7. Politics without principles.

In the same day, I got a call from my daughter who wondered if there was a homeless shelter in Pagosa for men? She said she had a call from someone who needed a place to stay.

“I did at one time,” I said, “but I don’t know of any now.”

She said that a homeless man called the church and asked to be put up in the Econo Lodge with a hot tub. He had a bad back.

She said, “I don’t know if I’m being scammed.”

I said, “Sounds like entitlement to me. There is a hot springs down by the river in  downtown Pagosa he could use that for his back.”

She called back later and said this man was at the hospital and kept calling back and demanded, “What are you going to do for me? Are you going to come and get me and take me to the Econo Lodge?”

She said, “No. I can give you the number of the men’s shelter in Durango.”

He hung up on her, then called again and demanded the church do something for him.

She called other churches to see what they had done for him. A pastor said that they had given him three nights at a motel, that he was trouble and needed to move on out of the area.

Amazing to me how someone thinks they are entitled and that people owe them a living.

What human virtue have they lost when the one who begs has purposed their life to make their living begging or demanding? To make it their profession?

I’m just being real. I’m not judging and I’ve helped a lot of people along the way who needed a helping hand. When I see people asking for money every day, I have mixed emotions. I want to help, but then I think, “Am I just enabling them?”

It takes discernment to know when to help. When someone is really down and if they want to just get to the next place in their life so they can get back on their feet, I’d do anything for them.

When I see someone day in and day out standing on the corner asking for money, or hear of someone who lives in one of the motels here in town because his cat needs a home, I want to stop and roll down my window and say something like, “Get a job.” He’s on vacation in Pagosa, and it can’t get better than that. It falls under number 1 or 2 on the list above: Pleasure without conscience, or Wealth without work.
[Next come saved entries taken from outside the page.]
(** Disjoint bits: an [or] that is a sum. *)
Lemma lor_add_shiftl (n s k : Z) :
  0 <= k -> 0 <= n < 2 ^ k -> Z.lor n (Z.shiftl s k) = n + s * 2 ^ k.
Proof.
  intros Hk Hn. rewrite <- Z.shiftl_mul_pow2 by done.
  symmetry. rewrite <- Z.lxor_lor, <- Z.add_nocarry_lxor; try done;
    apply Z.bits_inj'; intros i Hi; rewrite Z.land_spec, Z.bits_0;
    destruct (Z.ltb_spec i k);
    [rewrite (Z.shiftl_spec_low _ _ i) by lia; apply andb_false_r | |
     rewrite (Z.shiftl_spec_low _ _ i) by lia; apply andb_false_r |].
  all: destruct (Z.eq_dec n 0) as [->|Hn0]; [by rewrite Z.bits_0|].
  all: rewrite (Z.bits_above_log2 n i); [done|lia|].
  all: apply Z.lt_le_trans with k; [apply Z.log2_lt_pow2|]; lia.
Qed.

#[export] Hint Resolve wrap_fits swrap_fits : dcd.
There was a man who stood with his backpack at 160 and 84 last year. He has moved on. He was there the year before asking for money. I rolled down my car window and asked, “Why don’t you get a job and be a productive human being. I saw you here in this place last year. Your life is no better than it was a year ago?”

As I type this article, I look out the window and see my Sweet Al, who is 76 years old, limping and digging a ditch on the property. I think about those younger men on the corner who have their youth and strength … asking for money.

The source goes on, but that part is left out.